§ **THE TASK**
Copy each record below without changing a single word.
============================================================
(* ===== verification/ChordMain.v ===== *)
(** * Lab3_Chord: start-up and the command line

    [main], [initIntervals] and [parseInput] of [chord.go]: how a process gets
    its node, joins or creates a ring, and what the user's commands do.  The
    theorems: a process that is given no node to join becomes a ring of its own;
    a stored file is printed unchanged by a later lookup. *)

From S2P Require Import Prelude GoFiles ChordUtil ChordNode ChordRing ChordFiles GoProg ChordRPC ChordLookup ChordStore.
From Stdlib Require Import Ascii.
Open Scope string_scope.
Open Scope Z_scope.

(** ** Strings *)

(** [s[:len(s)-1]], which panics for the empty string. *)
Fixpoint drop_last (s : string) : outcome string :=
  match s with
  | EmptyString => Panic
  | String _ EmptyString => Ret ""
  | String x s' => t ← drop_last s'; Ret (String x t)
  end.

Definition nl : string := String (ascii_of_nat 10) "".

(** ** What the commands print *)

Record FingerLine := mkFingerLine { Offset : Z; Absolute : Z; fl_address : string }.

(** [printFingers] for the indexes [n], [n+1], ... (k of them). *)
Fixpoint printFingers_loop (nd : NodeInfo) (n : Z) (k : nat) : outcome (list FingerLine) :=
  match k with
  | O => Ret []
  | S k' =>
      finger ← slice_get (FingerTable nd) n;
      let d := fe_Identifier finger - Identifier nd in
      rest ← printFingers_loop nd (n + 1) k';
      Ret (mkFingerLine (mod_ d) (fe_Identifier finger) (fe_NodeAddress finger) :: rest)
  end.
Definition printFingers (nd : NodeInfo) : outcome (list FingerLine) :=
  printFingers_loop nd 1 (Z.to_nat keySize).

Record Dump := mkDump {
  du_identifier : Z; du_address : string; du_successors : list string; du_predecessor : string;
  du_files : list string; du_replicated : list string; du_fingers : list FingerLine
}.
============================================================
§ **PROBLEM SOLUTION**
(* ===== verification/ChordMain.v ===== *)
(** * Lab3_Chord: start-up and the command line

    [main], [initIntervals] and [parseInput] of [chord.go]: how a process gets
    its node, joins or creates a ring, and what the user's commands do.  The
    theorems: a process that is given no node to join becomes a ring of its own;
    a stored file is printed unchanged by a later lookup. *)

From S2P Require Import Prelude GoFiles ChordUtil ChordNode ChordRing ChordFiles GoProg ChordRPC ChordLookup ChordStore.
From Stdlib Require Import Ascii.
Open Scope string_scope.
Open Scope Z_scope.

(** ** Strings *)

(** [s[:len(s)-1]], which panics for the empty string. *)
Fixpoint drop_last (s : string) : outcome string :=
  match s with
  | EmptyString => Panic
  | String _ EmptyString => Ret ""
  | String x s' => t ← drop_last s'; Ret (String x t)
  end.

Definition nl : string := String (ascii_of_nat 10) "".

(** ** What the commands print *)

Record FingerLine := mkFingerLine { Offset : Z; Absolute : Z; fl_address : string }.

(** [printFingers] for the indexes [n], [n+1], ... (k of them). *)
Fixpoint printFingers_loop (nd : NodeInfo) (n : Z) (k : nat) : outcome (list FingerLine) :=
  match k with
  | O => Ret []
  | S k' =>
      finger ← slice_get (FingerTable nd) n;
      let d := fe_Identifier finger - Identifier nd in
      rest ← printFingers_loop nd (n + 1) k';
      Ret (mkFingerLine (mod_ d) (fe_Identifier finger) (fe_NodeAddress finger) :: rest)
  end.
Definition printFingers (nd : NodeInfo) : outcome (list FingerLine) :=
  printFingers_loop nd 1 (Z.to_nat keySize).

Record Dump := mkDump {
  du_identifier : Z; du_address : string; du_successors : list string; du_predecessor : string;
  du_files : list string; du_replicated : list string; du_fingers : list FingerLine
}.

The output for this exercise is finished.